> [WHAT TO WORK ON] From the entries below, return only the lines starting at the one that contains "(** ** The started node answers *)" and ending at the one that contains "apply (system_available default_features", exactly as they stand.
━━━ RECORD EXCERPTS
(* ===== verification/SystemExamples.v ===== *)
(** * SystemExamples: a life of the sample node

    [init], a start, a template, twenty-six attempts of the miner of which the last one finds
    a block, a kill and a start: the theorems on histories are applied to this one. *)

From S2P Require Export SystemReplay NodeExamples.
From Stdlib Require Import Strings.Byte.

Local Open Scope Z_scope.

#[local] Existing Instance Checksum.prims.
#[local] Existing Instance ChecksumSig.prims.
#[local] Existing Instance RecordsWire.codecs.
#[local] Existing Instance BlockWire.Block_cbor.
#[local] Existing Instance BlockWire.TxBody_cbor.
#[local] Existing Instance BlockWire.Witness_cbor.
#[local] Existing Instance PlainHex.hex.
#[local] Existing Instance Plain32.prims.
#[local] Existing Instance PlainJson.json.

Import SampleNode.
#[local] Opaque initial started node block1 block2.

#[local] Instance texts : ErrorTexts := {
  build_texts := {| CARGO_PKG_VERSION := "0.1.0"; PYGROVE_GIT_SHA := None; EXPLORER_HTML := "" |};
  rpc_error_text _ := "rejected"%string;
  serde_error_text _ := "malformed"%string;
}.

Module SampleLife.
(** A clock reading at which a small nonce works. *)
Definition clock : Z := 1611005.
Definition lifting : list Event := [Init 4; Launch; Wake clock clock].
Definition mining : list Event := replicate 26 (Attempt clock None).

Notation run := (sys_run default_features MemState_new genesis None true).
Notation checked := (all_checked default_features MemState_new genesis None true).

Lemma life_checked : checked (Down None) (lifting ++ mining) = true.
Proof. vm_compute. reflexivity. Qed.
Lemma life_mines :
  match run (Down None) (lifting ++ mining) with
  | Up ns _ => height (ns_store ns) =? 1
  | Down _ => false
  end = true.
Proof. vm_compute. reflexivity. Qed.
Lemma genesis_workable : workable_bits (gen_initial_bits genesis).
Proof. split; [by cbn|]. vm_compute. congruence. Qed.
Definition committee_state : MemState := ok_or_else MemState_new (genesis_state MemState_new genesis).
Lemma committee_ok : genesis_state MemState_new genesis = Ok committee_state.
Proof.
  assert (is_ok (genesis_state MemState_new genesis) = true) as Hs by (vm_compute; reflexivity).
  revert Hs. unfold committee_state. generalize (genesis_state MemState_new genesis) as m. by intros [].
Qed.
End SampleLife.
Import SampleLife.

Lemma throughout_weaken {St} `{StateStore St} `{HashPrims} `{SigPrims} `{StateCodecs}
    {CB : Cbor Block} {CT : Cbor TxBody} {CW : Cbor Witness} `{Hex} `{Bech32} `{ErrorTexts} ft mem_new g treasury mine
    (P Q : System St -> Event -> Prop) s es :
  (forall s e, P s e -> Q s e) -> throughout ft mem_new g treasury mine P s es ->
  throughout ft mem_new g treasury mine Q s es.
Proof.
  intros HPQ. revert s. induction es as [|e es IH]; intros s; [done|]. cbn. intros [Hp Hr]. auto.
Qed.

(** The log after [lifting] is kept by the mining, which extends it. *)
Lemma system_safe_witness : exists bs more,
  sys_ok genesis (run (Down None) lifting) bs /\
  sys_ok genesis (run (Down None) (lifting ++ mining)) (bs ++ more).
Proof.
  apply (system_safe default_features MemState_new genesis None true lifting mining).
  - exact genesis_typed.
  - exact genesis_workable.
  - eapply throughout_weaken; [|apply all_checked_spec, life_checked]. by intros s e [Ho _].
  - vm_compute. reflexivity.
Defined.

(** The killed node comes back with the block its miner found. *)
Lemma system_restarts_witness : exists ns m ns',
  run (Down None) (lifting ++ mining) = Up ns m /\ height (ns_store ns) = 1 /\
  run (Down None) ((lifting ++ mining) ++ [Kill; Launch]) = Up ns' Resting /\
  live ns' = live ns /\ tip (ns_store ns') = tip (ns_store ns).
Proof.
  pose proof (system_restarts default_features MemState_new genesis None true (lifting ++ mining)
    genesis_typed genesis_workable
    (all_checked_spec _ _ _ _ _ _ _ life_checked) ltac:(vm_compute; reflexivity)) as Hr.
  assert (is_ok (genesis_state MemState_new genesis) = true) as Hg by (rewrite committee_ok; reflexivity).
  rewrite Hg in Hr. cbv iota in Hr. pose proof life_mines as Hm.
  destruct (run (Down None) (lifting ++ mining)) as [ns m|disk] eqn:Er; [|discriminate Hm].
  destruct Hr as (ns' & Hrun & Hlive & Ht & _). exists ns, m, ns'.
  split; [reflexivity|]. split; [by apply Z.eqb_eq|]. split; [exact Hrun|]. by split.
Defined.

(** ** The started node answers *)

Lemma node_sound : sound node.
Proof.
  destruct (cmd_init_Ok 4 genesis initial.1 initial.2 initial_ok' initial_storable) as [Hst Hg].
  destruct (cmd_run_inv default_features MemState_new genesis None (cs_disk initial.2) node [initial.1]
    genesis_typed genesis_workable) as [(_ & _ & _ & _ & Hn & _) _].
  - apply Hst.
  - split; [apply Hst|]. split; [cbn; lia|]. right. split; [by exists initial.1|].
    intros ns _. constructor. apply Hg.
  - exact run_ok.
  - exact Hn.
Qed.

(** A request of an unknown method. *)
Definition odd_request : HttpReq :=
  {| rq_method := Post; rq_url := "/rpc"; rq_len := 40;
     rq_json := Some (jobj [("method"%string, jstr "shutdown"%string)]) |}.

Lemma serve_total_witness : exists resp ns',
  serve default_features block_time None odd_request node = (Ok resp, ns') /\
  hr_status resp ∈ statuses /\ sound ns'.
Proof. apply (serve_total default_features block_time None odd_request node node_sound). Defined.

(** Requests, a failing disk and the miner leave it running. *)
Lemma system_available_witness : exists ns m,
  run (Up node Resting)
    [Request block_time None odd_request; Wake clock clock; Attempt clock (Some 3%nat);
     Request block_time (Some 9%nat) odd_request; Launch] = Up ns m /\ sound ns /\ m <> Crashed.
Proof.
  apply (system_available default_features MemState_new genesis None true).
  - split; [exact node_sound|done].
  - intros e He. repeat (apply elem_of_cons in He as [->|He]; [split; [congruence|]; vm_compute; auto|]).
    + split; congruence.
    + by apply not_elem_of_nil in He.
Defined.

(** A round of the mining thread on it. *)
Lemma miner_round_steps_witness :
  let rd := {| rd_now := clock; rd_block_ts := clock; rd_apply_now := clock; rd_io := None;
               rd_fuel := 5; rd_world := fun _ (ns : NodeState MemState) => ns |} in
  let '(t, ns') := self_miner_turn default_features rd node in
  exists k m, (k <= 5)%nat /\ after_turn t m /\
    run (Up node Resting) (Wake clock clock :: replicate k (Attempt clock None)) = Up ns' m.
Proof. apply miner_round_steps. reflexivity. Defined.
━━━━━━
> [ANSWER BOX]
(** ** The started node answers *)

Lemma node_sound : sound node.
Proof.
  destruct (cmd_init_Ok 4 genesis initial.1 initial.2 initial_ok' initial_storable) as [Hst Hg].
  destruct (cmd_run_inv default_features MemState_new genesis None (cs_disk initial.2) node [initial.1]
    genesis_typed genesis_workable) as [(_ & _ & _ & _ & Hn & _) _].
  - apply Hst.
  - split; [apply Hst|]. split; [cbn; lia|]. right. split; [by exists initial.1|].
    intros ns _. constructor. apply Hg.
  - exact run_ok.
  - exact Hn.
Qed.

(** A request of an unknown method. *)
Definition odd_request : HttpReq :=
  {| rq_method := Post; rq_url := "/rpc"; rq_len := 40;
     rq_json := Some (jobj [("method"%string, jstr "shutdown"%string)]) |}.

Lemma serve_total_witness : exists resp ns',
  serve default_features block_time None odd_request node = (Ok resp, ns') /\
  hr_status resp ∈ statuses /\ sound ns'.
Proof. apply (serve_total default_features block_time None odd_request node node_sound). Defined.

(** Requests, a failing disk and the miner leave it running. *)
Lemma system_available_witness : exists ns m,
  run (Up node Resting)
    [Request block_time None odd_request; Wake clock clock; Attempt clock (Some 3%nat);
     Request block_time (Some 9%nat) odd_request; Launch] = Up ns m /\ sound ns /\ m <> Crashed.
Proof.
  apply (system_available default_features MemState_new genesis None true).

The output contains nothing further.